Only one-third of Australian patients with ulcerative colitis achieve the current guideline goal of clinical and endoscopic remission, real world data shows.

And clinician related practice behaviours were the most common barriers to achieving the proposed ‘treat to target’ strategy set out in international consensus guidelines, according to the research from the IBD department at Royal Adelaide Hospital.

Presenting the findings of a multicentre retrospective study at the Australian Gastroenterology Week here in Adelaide Dr Robert Bryant told delegates: “Guidelines are all well and good but they need to be feasible and applicable to practice to have an impact on patients.”

In particular there was a failure by clinicians to seek and confirm objective evidence of remission at endoscopy in patients with clinical remission.

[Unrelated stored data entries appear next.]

(* ===== verification/ServerLogic.v ===== *)
(** * Reasoning about the handlers

    A small program logic for the monad of Server.v: triples, and the actions that
    leave the store and the session's identity alone ("quiet" actions). *)

From S2P Require Import Prelude RustStr Json JsonPath Delta Schema Acl Frame Log Store Session WritePool Fanout Cluster Server.

Local Open Scope string_scope.

(** ** Triples *)

Definition hoare {A} (P : Conn → Prop) (m : M A) (Q : A → Conn → Prop) : Prop :=
  ∀ c, P c → Q (m c).1 (m c).2.

Section Triples.
Context {A B : Type}.
Implicit Types (P : Conn → Prop).

Lemma hoare_ret P (a : A) (Q : A → Conn → Prop) : (∀ c, P c → Q a c) → hoare P (mret a) Q.
Proof. intros HQ c Hc. by apply HQ. Qed.

Lemma hoare_bind P (m : M A) (f : A → M B) (R : A → Conn → Prop) (Q : B → Conn → Prop) :
  hoare P m R → (∀ a, hoare (R a) (f a) Q) → hoare P (m ≫= f) Q.
Proof.
  intros Hm Hf c Hc. specialize (Hm c Hc). unfold mbind, M_bind.
  destruct (m c) as [a c'] eqn:E. cbn in *. by apply Hf.
Qed.

Lemma hoare_conseq P P' (m : M A) (Q Q' : A → Conn → Prop) :
  hoare P' m Q' → (∀ c, P c → P' c) → (∀ a c, Q' a c → Q a c) → hoare P m Q.
Proof. intros Hm HP HQ c Hc. auto. Qed.

(** An action that keeps an invariant, whatever it returns. *)
Definition keeps P (m : M A) : Prop := hoare P m (λ _ c, P c).

Lemma keeps_ret P (a : A) : keeps P (mret a).
Proof. by apply hoare_ret. Qed.
End Triples.

Lemma keeps_bind {A B} (P : Conn → Prop) (m : M A) (f : A → M B) :
  keeps P m → (∀ a, keeps P (f a)) → keeps P (m ≫= f).
Proof. intros Hm Hf. by eapply hoare_bind. Qed.

(** Binding a read of the session or the world: the value read is known. *)
Lemma hoare_get_session {B} (P : Conn → Prop) (f : Session → M B) Q :
  (∀ s, hoare (λ c, P c ∧ c_session c = s) (f s) Q) → hoare P (get_session ≫= f) Q.
Proof. intros Hf c Hc. by apply (Hf (c_session c) c). Qed.

Lemma hoare_get_world {B} (P : Conn → Prop) (f : World → M B) Q :
  (∀ w, hoare (λ c, P c ∧ c_world c = w) (f w) Q) → hoare P (get_world ≫= f) Q.
Proof. intros Hf c Hc. by apply (Hf (c_world c) c). Qed.

Create HintDb server.

(** Compute the monad's plumbing. *)
Ltac run_m :=
  unfold mbind, M_bind, mret, M_ret, get_session, put_session, get_world, put_world; cbn.

(** ** Quiet actions *)

(** Who the session is. *)
Definition same_identity (s s' : Session) : Prop :=
  s_id s' = s_id s ∧ s_sub s' = s_sub s ∧ s_claims s' = s_claims s.

#[global] Instance same_identity_preorder : PreOrder same_identity.
Proof. split; [by intros s|]. intros s1 s2 s3 (? & ? & ?) (? & ? & ?). split_and!; congruence. Qed.

Definition quiet {A} (m : M A) : Prop := ∀ c,
  same_identity (c_session c) (c_session (m c).2) ∧
  w_state (c_world (m c).2) = w_state (c_world c).

Section Quiet.
Context `{EntryCodec, HashOrder, BodyCodec}.
Context (srv : SodpServer) (handle : nat).

Lemma quiet_ret {A} (a : A) : quiet (mret a).
Proof. by intros c. Qed.

Lemma quiet_bind {A B} (m : M A) (f : A → M B) : quiet m → (∀ a, quiet (f a)) → quiet (m ≫= f).
Proof.
  intros Hm Hf c. unfold mbind, M_bind. specialize (Hm c). destruct (m c) as [a c']. cbn in Hm.
  destruct (Hf a c') as [H1' H2']. destruct Hm as [H1'' H2'']. split; [by etrans|by rewrite H2'].
Qed.

Lemma quiet_get_session : quiet get_session.
Proof. by intros c. Qed.
Lemma quiet_get_world : quiet get_world.
Proof. by intros c. Qed.
Lemma quiet_take_seq : quiet take_seq.
Proof. by intros c. Qed.
Lemma quiet_send msg : quiet (send handle msg).
Proof. intros c. unfold send. by case_match. Qed.
Lemma quiet_broadcast k b e : quiet (broadcast_timed k b e).
Proof. intros c. unfold broadcast_timed. by case_match. Qed.
Lemma quiet_cluster_task t : quiet (cluster_task srv t).
Proof. intros c. unfold cluster_task. by case_match. Qed.
Lemma quiet_subscribe k s : quiet (bus_subscribe k s).
Proof. by intros c. Qed.
Lemma quiet_unsubscribe k s : quiet (bus_unsubscribe k s).
Proof. by intros c. Qed.
Lemma quiet_write_allowed n1 n2 : quiet (write_allowed n1 n2).
Proof. intros c. unfold write_allowed. by case_match. Qed.
Lemma quiet_watch_allowed n1 n2 : quiet (watch_allowed n1 n2).
Proof. intros c. unfold watch_allowed. by case_match. Qed.

#[local] Hint Resolve quiet_ret quiet_get_session quiet_get_world quiet_take_seq quiet_send quiet_broadcast
  quiet_cluster_task quiet_subscribe quiet_unsubscribe quiet_write_allowed quiet_watch_allowed : server.

Lemma quiet_reply f : quiet (reply handle f).
Proof. unfold reply. apply quiet_bind; auto with server. Qed.

Lemma quiet_open_stream k p : quiet (open_stream handle k p).
Proof. by intros c. Qed.

Lemma quiet_register k p : quiet (register_presence k p).
Proof. intros c. unfold register_presence. run_m. unfold add_presence. by case_match. Qed.

#[local] Hint Resolve quiet_reply quiet_open_stream quiet_register : server.

Lemma quiet_send_init sid k p : quiet (send_init handle sid k p).
Proof.
  unfold send_init. apply quiet_bind; [auto with server|]. intros w.
  destruct (init_of (w_state w) k) as [[v x] i]. auto with server.
Qed.

#[local] Hint Resolve quiet_send_init : server.

Lemma quiet_subscribe_key k p : quiet (subscribe_key handle k p).
Proof. unfold subscribe_key. apply quiet_bind; auto with server. Qed.

#[local] Hint Resolve quiet_subscribe_key : server.

Lemma quiet_watch_keys ks p : quiet (watch_keys srv handle ks p).
Proof.
  induction ks as [|k ks IH]; cbn [watch_keys]; [auto with server|].
  apply quiet_bind; [auto with server|]. intros s.
  apply quiet_bind; [case_match; auto with server|auto].
Qed.

Lemma quiet_unwatch_keys ks : quiet (unwatch_keys ks).
Proof.
  induction ks as [|k ks IH]; cbn [unwatch_keys]; [auto with server|].
  intros c. run_m. destruct (watch_stream_id (c_session c) k) as [sid|]; [|apply IH].
  match goal with |- context [unwatch_keys ks ?c'] => destruct (IH c') as [H1' H2'] end.
  split; [exact H1'|exact H2'].
Qed.

Lemma quiet_replay_missed sid l : quiet (replay_missed handle sid l).
Proof.
  induction l as [|[v ops] l IH]; cbn [replay_missed]; [auto with server|].
  apply quiet_bind; [auto with server|]. intros n. apply quiet_bind; auto with server.
Qed.

Lemma quiet_send_own k b : quiet (send_own_delta handle k b).
Proof. unfold send_own_delta. apply quiet_bind; [auto with server|]. intros s. case_match; auto with server. Qed.

#[local] Hint Resolve quiet_watch_keys quiet_unwatch_keys quiet_replay_missed quiet_send_own : server.

Lemma quiet_publish k b t : quiet (publish srv handle k b t).
Proof.
  unfold publish. apply quiet_bind; [auto with server|]. intros s.
  repeat (apply quiet_bind; [auto with server|intros _]). auto with server.
Qed.

Lemma quiet_handle_watch fr n1 n2 : quiet (handle_watch srv handle fr n1 n2).
Proof.
  unfold handle_watch. apply quiet_bind; [auto with server|]. intros ok.
  repeat case_match; auto with server.
Qed.

Lemma quiet_handle_resume fr n1 n2 : quiet (handle_resume srv handle fr n1 n2).
Proof.
  unfold handle_resume. apply quiet_bind; [auto with server|]. intros ok.
  destruct (negb ok); [auto with server|]. destruct (get_str "state" (body fr)) as [key|]; [|auto with server].
  apply quiet_bind; [auto with server|]. intros s. case_match; [auto with server|].
  apply quiet_bind; [auto with server|]. intros sid. apply quiet_bind; [auto with server|]. intros w.
  apply quiet_bind; [case_match; auto with server|auto with server].
Qed.

Lemma quiet_handle_unwatch fr : quiet (handle_unwatch fr).
Proof. unfold handle_unwatch. case_match; auto with server. Qed.
End Quiet.

#[export] Hint Resolve quiet_ret quiet_get_session quiet_get_world quiet_take_seq quiet_send quiet_broadcast
  quiet_cluster_task quiet_subscribe quiet_unsubscribe quiet_write_allowed quiet_watch_allowed
  quiet_reply quiet_open_stream quiet_register quiet_send_init quiet_subscribe_key
  quiet_watch_keys quiet_unwatch_keys quiet_replay_missed quiet_send_own quiet_publish
  quiet_handle_watch quiet_handle_resume quiet_handle_unwatch : server.
(* ===== verification/ServerWatch.v ===== *)
(** * Watchers see the store

    What a watching client knows is a fold over the messages queued for its
    stream.  The invariant [sys_ok] says that for every subscription on the bus
    (whose session has not been evicted) this view equals the stored value; it
    is kept by every frame that any connection processes, in any order.  The
    client's decoder of delta bodies is a parameter. *)

From S2P Require Import Prelude RustStr Json JsonPath Delta Schema Acl Frame Log Store Session WritePool Fanout Cluster Server ServerLogic.

Local Open Scope string_scope.

(** ** What a CALL asks for *)

Inductive Intent : Type :=
| IBad (code : Z) (msg : string)
| IWrite (key : string) (v : Value) (presence_path : option string)
| IDelete (key : string).

Definition stored_or (st : StateStore) (key : string) (d : Value) : Value :=
  match store_get st key with Some e => se_value e | None => d end.

Definition intent_at_path (st : StateStore) (name : string) (bind : bool) (args : Value) : Intent :=
  match get_str "state" args, get_str "path" args with
  | None, _ => IBad 400 (name ++ ": missing 'state' key")
  | Some _, None => IBad 400 (name ++ ": missing 'path' key")
  | Some key, Some path =>
      match json_set_in (stored_or st key VNull) path (default VNull (value_get "value" args)) with
      | Err msg => IBad 400 msg
      | Ok v => IWrite key v (if bind then Some path else None)
      end
  end.

Definition call_intent (st : StateStore) (method : string) (args : Value) : Intent :=
  if String.eqb method "state.set" then
    match get_str "state" args with
    | None => IBad 400 "state.set: missing 'state' key"
    | Some key => IWrite key (default VNull (value_get "value" args)) None
    end
  else if String.eqb method "state.patch" then
    match get_str "state" args with
    | None => IBad 400 "state.patch: missing 'state' key"
    | Some key =>
        match value_get "patch" args with
        | Some patch =>
            if is_object patch then IWrite key (json_merge (stored_or st key (VObject [])) patch) None
            else IBad 400 "state.patch: 'patch' must be an object"
        | None => IBad 400 "state.patch: 'patch' must be an object"
        end
    end
  else if String.eqb method "state.set_in" then intent_at_path st "state.set_in" false args
  else if String.eqb method "state.delete" then
    match get_str "state" args with
    | None => IBad 400 "state.delete: missing 'state' key"
    | Some key => IDelete key
    end
  else if String.eqb method "state.presence" then intent_at_path st "state.presence" true args
  else IBad 404 ("unknown method: " ++ method).
(* ===== verification/ServerReply.v ===== *)
(** * Every CALL is answered once

    What a CALL puts into the caller's own queue: at most one delta for its own
    watch of the written key, then exactly one RESULT or ERROR, which tells what
    happened to the store. *)

From S2P Require Import Prelude RustStr Json JsonPath Delta Schema Acl Frame Log Store Session WritePool Fanout Cluster Server ServerLogic ServerSafety ServerWatch.

Local Open Scope string_scope.

Section Replies.
Context `{EntryCodec, HashOrder, BodyCodec}.
Context (srv : SodpServer) (h : nat).

(** The subscriptions with handle [h] are those of the connection's session. *)
Definition own_handle (c : Conn) : Prop :=
  is_Some (handles (w_net (c_world c)) !! h) ∧
  ∀ k sub, sub ∈ subs_of (w_fanout (c_world c)) k →
    is_Some (handles (w_net (c_world c)) !! write sub) ∧
    (write sub = h → session_id sub = s_id (c_session c)).

Definition room (c : Conn) : nat := room_of (w_net (c_world c)) h.
Definition queue (c : Conn) : list OutboundMsg := queue_of (w_net (c_world c)) h.

(** From [c] to [c'] exactly [msgs] were queued for [h], and there was room. *)
Record queued (c c' : Conn) (msgs : list OutboundMsg) : Prop := {
  q_own : own_handle c';
  q_queue : queue c' = (queue c ++ msgs)%list;
  q_room : (room c' + length msgs = room c)%nat;
  q_id : s_id (c_session c') = s_id (c_session c);
}.

Lemma queued_refl c : own_handle c → queued c c [].
Proof. intros Ho. split; [done|by rewrite app_nil_r|cbn; lia|done]. Qed.

Lemma queued_trans c1 c2 c3 l1 l2 : queued c1 c2 l1 → queued c2 c3 l2 → queued c1 c3 (l1 ++ l2).
Proof.
  intros [O1 Q1 R1 I1] [O2 Q2 R2 I2]. split; [done|by rewrite Q2, Q1, app_assoc|rewrite length_app; lia|congruence].
Qed.

Lemma queued_nil_l c1 c2 c3 l : queued c1 c2 [] → queued c2 c3 l → queued c1 c3 l.
Proof. apply (queued_trans c1 c2 c3 [] l). Qed.

Lemma queued_nil_r c1 c2 c3 l : queued c1 c2 l → queued c2 c3 [] → queued c1 c3 l.
Proof. rewrite <- (app_nil_r l) at 2. apply queued_trans. Qed.

(** A session change that keeps the id. *)
Lemma queued_session c s :
  own_handle c → s_id s = s_id (c_session c) → queued c (mkConn s (c_world c)) [].
Proof.
  intros [H1' H2'] Hs. split; [|by rewrite app_nil_r|cbn; unfold room; cbn; lia|done].
  split; [done|]. cbn. by rewrite Hs.
Qed.

Lemma queued_state c st :
  own_handle c → queued c (mkConn (c_session c) (with_state (c_world c) st)) [].
Proof. intros Ho. split; [done|by rewrite app_nil_r|unfold room; cbn; lia|done]. Qed.

Lemma queued_send m c : own_handle c → (0 < room c)%nat → queued c (send h m c).2 [m].
Proof.
  intros [Hh Hs] Hr. unfold send. pose proof (λ r, handle_send_spec (w_net (c_world c)) h m r Hh) as Hspec.
  destruct (handle_send (w_net (c_world c)) h m) as [ok net].
  destruct (Hspec h) as (Hok & Hq & Hroom & _). rewrite decide_True in Hq by done. rewrite decide_True in Hroom by done.
  unfold room in Hr. rewrite (proj2 (Nat.ltb_lt _ _) Hr) in Hok. subst ok. split; [|done| |done].
  - split; [by apply (Hspec h)|]. intros k sub Hin. destruct (Hs k sub Hin). split; [by apply (Hspec (write sub))|done].
  - unfold room in *. cbn in *. lia.
Qed.

Lemma queued_reply f c :
  own_handle c → (0 < room c)%nat → queued c (reply h f c).2 [OFrame (f (u64_add (seq_counter (c_session c)) 1))].
Proof.
  intros Ho Hr. unfold reply. run_m.
  set (c1 := mkConn _ (c_world c)).
  assert (H1' : queued c c1 []) by (by apply queued_session).
  eapply queued_nil_l; [exact H1'|]. apply queued_send; [apply H1'|done].
Qed.

(** A broadcast that excludes the own session queues nothing for it. *)
Lemma queued_broadcast k b c :
  own_handle c → queued c (broadcast_timed k b (Some (s_id (c_session c))) c).2 [].
Proof.
  intros [Hh Hs]. unfold broadcast_timed. set (w := c_world c) in *. set (ex := Some (s_id (c_session c))).
  assert (Hk : handles_known (w_net w) (subs_of (w_fanout w) k)).
  { apply Forall_forall. intros sub Hin. by apply (Hs k). }
  pose proof (λ r, broadcast_queues (w_fanout w) (w_net w) k b ex r Hk) as Hq.
  pose proof (broadcast_room (w_fanout w) (w_net w) k b ex h Hk) as Hr.
  pose proof (λ k' s, broadcast_encoded_subset (w_fanout w) (w_net w) k b ex k' s) as Hsub.
  assert (Hnone : deltas_for h b (List.filter (not_excluded ex) (subs_of (w_fanout w) k)) = []).
  { unfold deltas_for. enough (E : filter (λ s, write s = h) (List.filter (not_excluded ex) (subs_of (w_fanout w) k)) = [])
      by (by rewrite E).
    apply elem_of_nil_inv. intros sub [Hw Hin]%list_elem_of_filter.
    apply list_elem_of_In, filter_In in Hin as [Hin%list_elem_of_In Hex]. destruct (Hs k sub Hin) as [_ Hid].
    cbn in Hex. unfold not_session in Hex. rewrite (Hid Hw), String.eqb_refl in Hex. done. }
  destruct (broadcast_encoded (w_fanout w) (w_net w) k b ex) as [bus net]. cbn in *.
  destruct (Hq h) as (Hqh & _ & Hh'). rewrite Hnone, take_nil, app_nil_r in Hqh. rewrite Hnone in Hr. split.
  - split; [by apply Hh'|]. cbn. intros k' sub Hin%Hsub. destruct (Hs k' sub Hin). split; [|done].
    by apply (Hq (write sub)).
  - unfold queue. cbn. by rewrite Hqh, app_nil_r.
  - unfold room. cbn in *. fold w. lia.
  - done.
Qed.

Lemma queued_cluster t c : own_handle c → queued c (cluster_task srv t c).2 [].
Proof.
  intros Ho. unfold cluster_task. cbn. destruct (c_cluster srv); [|by apply queued_refl].
  split; [done|by rewrite app_nil_r|unfold room; cbn; lia|done].
Qed.

(** The delta of a mutation of [k] on the session's own watch of it, if it has one. *)
Definition own_delta (s : Session) (k : string) (body : list byte) : list OutboundMsg :=
  match watch_stream_id s k with Some sid => [OBytes (delta_bytes sid 0 body)] | None => [] end.

Lemma own_delta_length s k b : (length (own_delta s k b) ≤ 1)%nat.
Proof. unfold own_delta. case_match; cbn; lia. Qed.

Lemma broadcast_timed_session k b ex c : c_session (broadcast_timed k b ex c).2 = c_session c.
Proof. unfold broadcast_timed. by case_match. Qed.

(** Publishing queues exactly the own delta. *)
Lemma queued_publish k b t c :
  own_handle c → (0 < room c)%nat → queued c (publish srv h k b t c).2 (own_delta (c_session c) k b).
Proof.
  intros Ho Hr. unfold publish, send_own_delta, own_delta. run_m.
  pose proof (queued_broadcast k b c Ho) as Hb.
  pose proof (broadcast_timed_session k b (Some (s_id (c_session c))) c) as Hs.
  destruct (broadcast_timed k b _ c) as [[] c1]. cbn in Hb, Hs. rewrite Hs.
  assert (Hr1 : (0 < room c1)%nat) by (pose proof (q_room _ _ _ Hb) as E; cbn in E; lia).
  destruct (watch_stream_id (c_session c) k) as [sid|].
  - pose proof (queued_send (OBytes (delta_bytes sid 0 b)) c1 (q_own _ _ _ Hb) Hr1) as Hq.
    destruct (send h _ c1) as [[] c2]. eapply queued_nil_r; [|apply queued_cluster, Hq].
    by eapply queued_nil_l.
  - eapply queued_nil_r; [exact Hb|apply queued_cluster, Hb].
Qed.

Lemma handle_frame_call fr n1 n2 c :
  frame_type fr = types.CALL → handle_frame srv h fr n1 n2 c = handle_call srv h fr n1 n2 c.
Proof. intros Ht. unfold handle_frame. by rewrite Ht. Qed.

(** *** Which error a CALL gets *)

(** An intent that cannot be carried out: bad arguments (400), an unknown method
    (404), or a value the schema rejects (422). *)
Definition intent_error (i : Intent) : option (Z * string) :=
  match i with
  | IBad code msg => Some (code, msg)
  | IWrite key v _ => match schema_check srv key v with Err msg => Some (422%Z, msg) | Ok _ => None end
  | IDelete _ => None
  end.

(** The first of: no method, over the rate limit, no write access to the key
    named, and what is wrong with the request itself. *)
Definition call_error (s : Session) (st : StateStore) (in_rate : bool) (b : Value) : option (Z * string) :=
  match get_str "method" b with
  | None => Some (400%Z, "CALL: missing 'method'")
  | Some method =>
      let args := default VNull (value_get "args" b) in
      if negb in_rate then Some (429%Z, "rate limit exceeded")
      else if match get_str "state" args with Some k => negb (write_permitted srv s k) | None => false end
      then Some (403%Z, "forbidden")
      else intent_error (call_intent st method args)
  end.

(** What a CALL asks of the store. *)
Definition frame_intent (st : StateStore) (b : Value) : Intent :=
  call_intent st (default "" (get_str "method" b)) (default VNull (value_get "args" b)).

(** What carrying an intent out does: the key it is about, the version answered, the
    delta to publish, if any, and the store it leaves. *)
Record Effect : Type := mkEffect {
  ef_key : string; ef_version : Z; ef_body : option (list byte); ef_store : StateStore;
}.
(** [true] is HS256, [false] RS256. *)
Definition validate_jwt (token : string) (config : JwtConfig) : result Claims string :=
  let? ka := match config with
             | Hs256 secret => Ok (from_secret secret, true)
             | Rs256 pem =>
                 match from_rsa_pem pem with
                 | Ok key => Ok (key, false)
                 | Err e => Err ("RS256 key error: " ++ e)
                 end
             end in
  match jwt_decode ka.2 ka.1 token with
  | Ok claims => Ok claims
  | Err e => Err ("JWT error: " ++ e)
  end.

(** Encode and send on the socket: an encoding error, or whether it was sent
    and everything sent so far. *)
Definition push (sent : list Message) (f : Frame) : result (bool * list Message) string :=
  match frame_encode to_vec f with
  | Err e => Err e
  | Ok b => Ok (if sink (MBinary b) then (true, (sent ++ [MBinary b])%list) else (false, sent))
  end.

(** Send an ERROR frame, then fail with [err]. *)
Definition reject (sent : list Message) (code : Z) (msg err : string)
    : list Message * result (Claims * list InMsg) string :=
  match push sent (error 0 0 code msg) with
  | Err e => (sent, Err e)
  | Ok (_, sent') => (sent', Err err)
  end.

(** The claims come with the messages that are left in the stream. *)
Fixpoint auth_handshake (config : JwtConfig) (msgs : list InMsg) (sent : list Message)
    : list Message * result (Claims * list InMsg) string :=
  match msgs with
  | [] => (sent, Err "connection closed before auth")
  | InBinary bytes :: msgs' =>
      if (c_max_frame_bytes srv <? Z.of_nat (length bytes))%Z
      then reject sent 413 "frame too large"
             ("frame too large during auth (" ++ to_dec 20 (Z.of_nat (length bytes)) "" ++ " B)")
      else match frame_decode from_slice bytes with
           | Err e => reject sent 401 "bad frame during auth" e
           | Ok frame =>
               if (frame_type frame =? types.HEARTBEAT)%Z then
                 match push sent heartbeat with
                 | Err e => (sent, Err e)
                 | Ok (_, sent') => auth_handshake config msgs' sent'
                 end
               else if (frame_type frame =? types.AUTH)%Z then
                 let token := default "" (get_str "token" (body frame)) in
                 match validate_jwt token config with
                 | Ok claims =>
                     match push sent (auth_ok (cl_sub claims)) with
                     | Err e => (sent, Err e)
                     | Ok (true, sent') => (sent', Ok (claims, msgs'))
                     | Ok (false, sent') => (sent', Err "send failed")
                     end
                 | Err e => let msg := "auth failed: " ++ e in reject sent 401 msg msg
                 end
               else reject sent 401 "auth required" "auth required — unexpected frame before AUTH"
           end
  | InPing _ :: msgs' =>
      match push sent heartbeat with
      | Err e => (sent, Err e)
      | Ok (_, sent') => auth_handshake config msgs' sent'
      end
  | (InClose | InError) :: _ => (sent, Err "connection closed before auth")
  | (InPong | InOther) :: msgs' => auth_handshake config msgs' sent
  end.

(** ** Opening a connection *)

Definition opt_u64 (n : option Z) : Value := match n with Some n => json_u64 n | None => VNull end.

Definition capabilities : Value :=
  json_object [("rate_limit_writes", opt_u64 (c_rate_writes srv));
               ("rate_limit_watches", opt_u64 (c_rate_watches srv));
               ("multi_watch", VBool true); ("params", VBool true); ("resume", VBool true);
               ("backpressure_limit", json_u64 (Z.of_nat (c_backpressure srv)))].

Definition authenticate (s : Session) (claims : Claims) : Session :=
  mkSession (s_id s) (Some (cl_sub claims)) (VObject (cl_extra claims)) (watches s) (presence s)
    (write_limiter s) (watch_limiter s) (next_stream_id s) (seq_counter s).

(** [handle_connection] up to the loop: what was sent and, unless the connection
    ended already, the session and the seconds until its token expires. *)
Definition open_connection (id : string) (now now_secs : Z) (msgs : list InMsg)
    : list Message * option (Session * Z) :=
  let session := session_new id (c_rate_writes srv) (c_rate_watches srv) now in
  match push [] (hello (match c_jwt_config srv with Some _ => true | None => false end) capabilities) with
  | Err _ => ([], None)
  | Ok (false, sent) => (sent, None)
  | Ok (true, sent) =>
      match c_jwt_config srv with
      | None => (sent, Some (session, NEVER))
      | Some config =>
          match auth_handshake config msgs sent with
          | (sent', Ok (claims, _)) =>
              (sent', Some (authenticate session claims, exp_remaining (cl_exp claims) now_secs))
          | (sent', Err _) => (sent', None)
          end
      end
  end.

(** ** The event loop *)

(** One turn: [None] breaks out of the loop, otherwise the new [awaiting_pong]. *)
Definition on_event (handle : nat) (awaiting_pong : bool) (ev : Event) (now1 now2 : Z) : M (option bool) :=
  match ev with
  | EvMessage (Some (InBinary bytes)) =>
      if (c_max_frame_bytes srv <? Z.of_nat (length bytes))%Z
      then send handle (OFrame (error 0 0 413 "frame too large"));; mret None
      else match frame_decode from_slice bytes with
           | Ok f => handle_frame srv handle f now1 now2;; mret (Some awaiting_pong)
           | Err _ => mret (Some awaiting_pong)
           end
  | EvMessage (Some (InPing data)) => send handle (OPong data);; mret (Some awaiting_pong)
  | EvMessage (Some InPong) => mret (Some false)
  | EvMessage (Some InClose) | EvMessage None | EvMessage (Some InError) => mret None
  | EvMessage (Some InOther) => mret (Some awaiting_pong)
  | EvShutdown => mret None
  | EvTokenExpiry => send handle (OFrame (error 0 0 401 "token expired"));; mret None
  | EvTick => if awaiting_pong then mret None else send handle OPing;; mret (Some true)
  | EvSlowConsumer => mret None
  end.

(** The loop over a schedule; each event comes with the clock's readings. *)
Fixpoint connection_loop (handle : nat) (awaiting_pong : bool) (evs : list (Event * Z * Z)) : M (option bool) :=
  match evs with
  | [] => mret (Some awaiting_pong)
  | (ev, now1, now2) :: evs' =>
      r ← on_event handle awaiting_pong ev now1 now2;
      match r with
      | None => mret None
      | Some awaiting => connection_loop handle awaiting evs'
      end
  end.

Inductive Outcome : Type :=
| Refused                      (* ended before the loop *)
| Running (c : Conn) (awaiting_pong : bool)
| Ended (c : Conn).

(** The whole of [handle_connection]; [handle] is the new write handle. *)
Definition handle_connection (id : string) (now now_secs : Z) (msgs : list InMsg)
    (handle : nat) (evs : list (Event * Z * Z)) (w : World) : Outcome :=
  match (open_connection id now now_secs msgs).2 with
  | None => Refused
  | Some (session, _) =>
      let net := make_handle (c_write_mode srv) (w_net w) handle (c_backpressure srv) in
      let c := mkConn session (mkWorld (w_state w) (w_fanout w) net (w_tasks w)) in
      match connection_loop handle false evs c with
      | (Some awaiting, c') => Running c' awaiting
      | (None, c') => Ended (end_session srv c').2
      end
  end.
End Connection.

(** ** The accept loop's bound *)

Definition listen_run (limit : option Z) (evs : list ListenEvent) (l : Listener) : Listener :=
  fold_left (listen_step limit) evs l.

Definition listener_ok (limit : option Z) (l : Listener) : Prop :=
  l_connections l = Z.of_nat (l_tasks l) ∧ (∀ n, limit = Some n → (l_connections l ≤ n)%Z).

There was also a failure to objectively assess disease activity following the escalation of therapy in clinically active disease.

“It also seems that faecal calprotectin as a biomarker is grossly underused, at least in the centres evaluated during that time [of the study]” he told delegates.

“This highlights a gap between guidelines and clinical practice,” he said.

“Discordance between clinical and objective measures of inflammation emphasises the importance of objective assessment of UC disease activity,” he concluded.

The two part retrospective study involved over 250 UC patients, 61% of whom were in clinical remission, 35% were in clinical and endoscopic remission (Mayo endoscopic sub-score 0 or 1), and 26% in clinical, endoscopic, and histologic (Truelove and Richards index) remission.

Potential barriers to either achieving or documenting the combined clinical and endoscopic treatment target included failure to seek endoscopic confirmation of clinically quiescent disease (35%), failure to up-titrate therapy where clinically active (43%), and lack of endoscopic assessment following up-titration of UC therapy (35%).

Medication or appointment non-compliance was recorded in 15% of patients.